Plasma microRNA interpersonal variability in healthy individuals, pregnant women, and an individual with a stably-altered neuroendocrine phenotype

Large cohort: exRNA composition of platelet-depleted plasma from a cohort of 173 female and 63 male healthy volunteers of diverse races and ages, collected at two visits spaced two weeks apart; 4 formerly-collected aliquots from study subject P12, who displayed a stable neuroendocrine miRNA signature in plasma; 20 plasma samples of pregnant women spanning all trimesters T1 to T3 of pregnancy, with an expected placenta miRNA contribution.
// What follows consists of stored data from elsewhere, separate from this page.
(** Histories: the image stays well formed, and the snapshots that were not
    active at the beginning are never changed. *)
Lemma run_ops_image cb l : ∀ s ly hat st n sn' s', image cb s ly hat st n →
  Forall (op_ok cb) l → n + op_snaps l <= (CS cb - 16) / 16 →
  run_ops l (active_snap cb ly hat) s = (Ret sn', s') →
  ∃ ly' hat' n', image cb s' ly' hat' st n' ∧ sn' = active_snap cb ly' hat' ∧
    others_same cb s s' ly ly'.
Proof.
  induction l as [|o l IH]; intros s ly hat st n sn' s' Him Hok Hn E.
  { injection E as <- <-. exists ly, hat, n. split_and!; [done|done|apply others_same_refl]. }
  inversion_clear Hok as [|? ? Ho Hok'].
  destruct o as [addr|]; simpl in E, Hn, Ho.
  - destruct (translate_write (active_snap cb ly hat) addr s) as [[[tl prev]|e] s1] eqn:Ew.
    2:{ by rewrite (bind_Throw _ _ _ _ _ Ew) in E. }
    rewrite (bind_Ret _ _ _ _ _ Ew) in E.
    destruct (write_image _ _ _ _ _ _ _ _ _ _ Him Ho Ew) as (ly1 & Him1 & Er & EA & Hs1 & _).
    assert (active_snap cb ly hat = active_snap cb ly1 hat) as Es
      by (unfold active_snap; by rewrite EA).
    rewrite Es in E. destruct (IH s1 ly1 hat st n sn' s' Him1 Hok' Hn E)
      as (ly' & hat' & n' & ? & ? & ?).
    exists ly', hat', n'. split_and!; [done|done|]. by eapply others_same_trans.
  - pose proof (op_snaps_nonneg l).
    destruct (snap_create (active_snap cb ly hat) s) as [[[sn1 sn0]|e] s1] eqn:Es.
    2:{ by rewrite (bind_Throw _ _ _ _ _ Es) in E. }
    rewrite (bind_Ret _ _ _ _ _ Es) in E.
    destruct (snap_image _ _ _ _ _ _ _ _ _ Him ltac:(lia) Es)
      as (ly1 & Him1 & -> & Hnew & Er & Hold & _).
    destruct (IH s1 ly1 (hat + 16) st (n + 1) sn' s' Him1 Hok' ltac:(lia) E)
      as (ly' & hat' & n' & ? & ? & ?).
    exists ly', hat', n'. split_and!; [done|done|]. eapply others_same_trans; [|done].
    intros r Hr Hne. rewrite Er. split_and!.
    + apply elem_of_cons. by right.
    + by intros ->.
    + intros. by apply Hold.
Qed.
P12 Family: exRNA from two replicates of platelet-depleted plasma from three unstudied P12 family members and a sample from P12 collected four years after the initial discovery of the phenotype, along with samples of two healthy volunteers. Plasma subfractions: exRNA of samples from P12 and his family, two healthy male volunteers, two non-pregnant, and nine pregnant women, separated by differential ultracentrifugation into 10,000 × g and 100,000 × g pellets, and corresponding 10,000 × g and 100,000 × g supernatants. sRNA-derived cDNA profiling of exRNA isolated from platelet-depleted EDTA plasma and 10,000 x g and 100,000 x g plasma subfractions. Pellet and supernatant fractions were generated by differential ultracentrifugation. Automated RNA isolation and multiplexed library preparation were done using propriatory protocols (KEA Max et al., PNAS, 2018).